Diese Mikroskopaufnahme des Forscherteams zeigt menschliche Nervenzellen – eine Astrozytenzelle (gelb) und Gliazellen (blau)– im Gehirn einer Ratte.
picture alliance / ASSOCIATED PRESS / Pasca Lab/Stanford Medicine via AP

Gehirn-Organoide
Menschliche Hirnzellen in Ratten-Gehirne transplantiert

Forschende haben funktionale Gehirn-Chimären aus menschlichen und tierischen Zellen geschaffen. Das soll der Erforschung von Krankheiten dienen.

13.10.2022

Forschende der Universität Stanford haben erfolgreich menschliche Hirn-Organoide in das Gehirn junger Ratten verpflanzt. Die menschlichen Hirnzellen verwuchsen mit den tierischen Hirnzellen so gut, dass sie in Experimenten messbar an Hirnreaktionen der Ratten beteiligt waren. Die Autorinnen und Autoren der am Mittwoch in der Fachzeitschrift "Nature" erschienen Studie verwendeten dafür wenige Tage alte Ratten. Transplantationsversuche mit ausgewachsenen Tieren waren bislang weniger erfolgreich.

Von der Forschung mit sogenannten Hirn-Chimären, bei denen artfremde Hirn-Gewebe gemischt werden, verspricht sich das Team um den Mediziner und Verhaltensforscher Professor Sergiu Pașca ein besseres Verständnis des menschlichen Gehirns und eine Einschätzung, wie gut die transplantierten Hirn-Organoide als Labormodell für echte Gehirne taugen. Organoide sind dreidimensionale Organ-ähnliche Gewebe, die Forschende aus menschlichen Stammzellen generieren. In diesem Fall wurden die Stammzellen zu verschiedenen Arten von Nervenzellen weiterentwickelt, so dass sie zusammengenommen grob dem Aufbau des menschlichen Gehirns ähnelten.

In der aktuellen Studie haben die Forschenden nachgewiesen, dass die verpflanzten menschlichen Nervenzellen während der Entwicklung der Tiere mitreiften, in das Rattengehirn integriert worden waren und mittels verschiedener Impulse wie Berührung oder Licht angeregt werden konnten.
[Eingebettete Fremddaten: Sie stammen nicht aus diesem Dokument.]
(** * Read-side CRUD helpers of velour_api: area filters, mask reconstruction,
      label de-duplication.

    Shallow embedding of [backend/velour_api/crud/_read.py].

    - Python exceptions are values of [exn]; a computation either returns or
      raises ([exn + A]).
    - Calls into SQLAlchemy, the database session and PIL are recorded, in
      program order, in a log of [event]s carried next to the result, so that
      "fails before doing X" is a statement about the log.
    - A SQLAlchemy [Select] is the syntax tree it stands for: the selected
      entity, the joined tables and the list of [where] criteria, which
      SQLAlchemy conjoins.
    - A PIL image is its mode string, its size and its rows of pixel values. *)

From Stdlib Require Import ZArith QArith List String.
From stdpp Require Import base option list gmap sets strings.

Local Open Scope Z_scope.
#[local] Set Warnings "-clear-no-such-hyp".

(** ** Exceptions and the effect log *)

(** Modelled from the spec: the enumeration [schemas.Task] (also reached as
    [enums.Task]), whose declaration is not part of [_read.py]. The module
    names its first three members; the task kinds of the design add a
    classification task, and segmentations are "instance or semantic"
    ([is_instance]). *)
Inductive Task :=
| BBOX_OBJECT_DETECTION
| POLY_OBJECT_DETECTION
| INSTANCE_SEGMENTATION
| SEMANTIC_SEGMENTATION
| IMAGE_CLASSIFICATION.
(** Property read [o.k]: a missing key reads as [undefined]. *)
Definition get_prop (o : gmap string value) (k : string) : value :=
  default VUndefined (o !! k).

(** ** The remote drive client *)

(** [response.data]: an object, whose [files] property, when present, is an
    array of objects. *)
Record data := Data {
  props : gmap string value;
  files : option (list (gmap string value))
}.

Record response := Response { status : Z; rdata : data }.

Record api_error := ApiErr { code : Z; message : string }.

Record resource := Resource {
  name : value;
  mimeType : value;
  parents : option (list value)
}.

(** [body] is the path the read stream was opened on. *)
Record media := Media { media_mimeType : value; body : string }.

Inductive call :=
| FilesCreate (res : resource) (med : option media) (fields : string)
| PermissionsCreate (fileId : value) (role type : string)
| FilesGet (fileId : string) (fields : string)
| FilesUpdate (fileId : string) (res : resource) (med : option media)
    (fields : string)
| FilesDelete (fileId : string)
| FilesList (q : string) (fields : string).

(** [google.drive({ version: 'v3', auth })]: each call either rejects with an
    error or resolves with a response, and moves the remote store on. *)
Class Drive (D : Type) := request : call → D → (api_error + response) * D.

(** ** Effects *)

Inductive error :=
| ApiError (e : api_error)
| ENOENT (path : string)
| UnexpectedField (fieldname : string).

Inductive event :=
| CreateReadStream (path : string)
| Invoke (c : call)
| Settled (r : api_error + response)
| UnlinkSync (path : string)
| ConsoleError (label : string) (e : error)
| Staged (path : string).

Record world (D : Type) := World {
  fs : gset string;
  drive : D;
  trace : list event
}.
Arguments World {D} _ _ _.
Arguments fs {D} _.
Arguments drive {D} _.
Arguments trace {D} _.

(** A computation either throws or returns, and leaves a new world. *)
Definition M (D A : Type) : Type := world D → (error + A) * world D.

Definition ret {D A} (a : A) : M D A := fun w => (inr a, w).

Definition throw {D A} (e : error) : M D A := fun w => (inl e, w).

Definition bind {D A B} (m : M D A) (k : A → M D B) : M D B :=
  fun w =>
    match m w with
    | (inr a, w') => k a w'
    | (inl e, w') => (inl e, w')
    end.

Definition try_catch {D A} (m : M D A) (h : error → M D A) : M D A :=
  fun w =>
    match m w with
    | (inr a, w') => (inr a, w')
    | (inl e, w') => h e w'
    end.

Declare Scope js_scope.
Delimit Scope js_scope with js.
Notation "'let*' x ':=' m 'in' k" := (bind m (fun x => k))
  (at level 10, x name, m at level 100, k at level 200) : js_scope.
Local Open Scope js_scope.

Definition emit {D} (e : event) : M D unit :=
  fun w => (inr tt, World (fs w) (drive w) (trace w ++ [e])).

(** [await drive.<api>(...)]: the call is issued, the task is suspended until
    the promise settles, and a rejection is thrown at the [await]. *)
Definition await {D} `{Drive D} (c : call) : M D response :=
  fun w =>
    let '(r, d') := request c (drive w) in
    let w' := World (fs w) d' (trace w ++ [Invoke c; Settled r]) in
    match r with
    | inr resp => (inr resp, w')
    | inl e => (inl (ApiError e), w')
    end.
Context {T : Type} {SI : ISerialInterface T}.
Context {E : Type} {TP : ITimeProvider E} {RP : IRandomProvider E}.

(** C1.  On the command byte 'A' the handler hands the transport one
    buffer, the 79 bytes of the wire record in memory order, and
    flushes; once [initialize] has run the first of them is 'A'. *)
Theorem C1_realtime_data_is_the_wire_record : forall p sim t n t1 t2,
  available t = (n, t1) -> 0 < n ->
  read t1 = (65, t2) ->
  processCommands p sim t
    = ((true, set_commandCount (to_u32 (commandCount p + 1)) p),
       sent (to_bytes (status sim)) t2)
  /\ List.length (to_bytes (status sim)) = 79%nat
  /\ (@Reachable E TP RP sim -> nth 0 (to_bytes (status sim)) 0 = 65).
Proof.
  intros p sim t n t1 t2 Ha Hn Hr.
  rewrite (processCommands_read p sim t n t1 65 t2 Ha Hn Hr) by lia.
  split; [reflexivity | split].
  - apply to_bytes_length.
  - intros Hreach. rewrite to_bytes_first.
    apply Reachable_response. exact Hreach.
Qed.

(** C2.  A poll that reads a byte counts it, whatever the byte: the
    command counter is incremented (as a [uint32_t], so by exactly 1
    below its maximum).  A byte outside A, Q, V, v, S, n also
    increments the error counter the same way, and the response is the
    single byte 0xFF; a byte inside the set leaves the error counter
    alone. *)
Theorem C2_every_command_is_counted : forall p (sim : EngineSimulator)
    t n t1 b t2,
  available t = (n, t1) -> 0 < n ->
  read t1 = (b, t2) -> 0 <= b < 256 ->
  let r := processCommands p sim t in
  let p' := snd (fst r) in
  fst (fst r) = true
  /\ commandCount p' = to_u32 (commandCount p + 1)
  /\ (0 <= commandCount p < 4294967295 ->
      commandCount p' = commandCount p + 1)
  /\ (~ In b [65; 81; 86; 118; 83; 110] ->
      errorCount p' = to_u32 (errorCount p + 1)
      /\ (0 <= errorCount p < 4294967295 ->
          errorCount p' = errorCount p + 1)
      /\ snd r = sent [255] t2)
  /\ (In b [65; 81; 86; 118; 83; 110] -> errorCount p' = errorCount p).
Proof.
  intros p sim t n t1 b t2 Ha Hn Hr Hb. cbv zeta.
  rewrite (processCommands_read p sim t n t1 b t2 Ha Hn Hr) by lia.
  cbv zeta. unfold to_u8. rewrite (Z.mod_small b 256) by lia.
  assert (Hu32 : forall c, 0 <= c < 4294967295 -> to_u32 (c + 1) = c + 1)
    by (intros c Hc; unfold to_u32; apply Z.mod_small; lia).
  cbn [In].
  repeat match goal with
         | |- context [?x =? ?y] => destruct (Z.eqb_spec x y)
         end;
    cbn [orb fst snd commandCount errorCount set_commandCount
         set_errorCount];
    (split; [reflexivity |]);
    (split; [reflexivity |]);
    (split; [apply Hu32 |]);
    (split; [intros Hout | intros Hin]);
    try reflexivity; try (exfalso; intuition lia).
  repeat split. apply Hu32.
Qed.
Die Ratten haben laut der Studie dadurch kein "menschliches" Verhalten entwickelt, die menschlichen Zellen seien aber am Empfinden und Verhalten der Ratten beteiligt gewesen.

Warum Organoide die Hirnforschung verbessern können

"Die menschlichen Zellen verbinden sich funktional mit dem Rattengehirn. Das ist der Grund, weshalb die Arbeit so aufsehenerregend ist", ordnete Professor Jürgen Knoblich vom Institut für Molekulare Biotechnologie in Wien die Ergebnisse gegenüber dem Science Media Center ein. Die Organoid-Modelle aus menschlichen Stammzellen in Nagern seien vielversprechend für die bessere Erforschung von neuronalen Erkrankungen des Menschen wie Epilepsie oder Autismus. Diese an Primaten zu erforschen, sei umstritten, daher würden bislang meist Nager verwendet, deren Gehirne dem menschlichen aber weniger ähnlich seien. Für ein "vollständigeres Bild" der menschlichen Gehirnfunktionen müsse man Organoide aus menschlichen Stammzellen verwenden.

Die verwendeten Hirn-Chimären "werfen zwar einige ethische Debatten über die Vermischung von menschlichem und tierischem Hirngewebe auf", sagte Dr. Agnieszka Rybak-Wolf von der Technologie-Plattform Organoide des Max-Delbrück-Centrums für Molekulare Medizin (MDC) in Berlin. Sie seien aber anerkannte Experimente, um nachzuweisen, dass im Labor generierte menschliche Gehirnzellen in lebenden Organismen funktionierten. Bei ähnlichen Transplantations-Modellen, die andere Forschungsgruppen verwendet hatten, seien die ethischen Bedenken bereits erörtert worden.

Ziel der Forschung mit Organoiden ist es, daran grundlegende biologische Prozesse untersuchen zu können, ohne an lebenden Menschen experimentieren zu müssen. Da die Organoide aber weder Immunzellen, noch Blutgefäße oder eine Verbindung mit dem menschlichen Körper aufweisen, seien komplexe Hirnprozesse daran nicht analysierbar, erläuterte Rybak-Wolf. Durch Transplantation in Tiere würden einige dieser Defizite ausgeräumt und die physiologischen Bedingungen des "echten menschlichen Gehirns" besser widergespiegelt.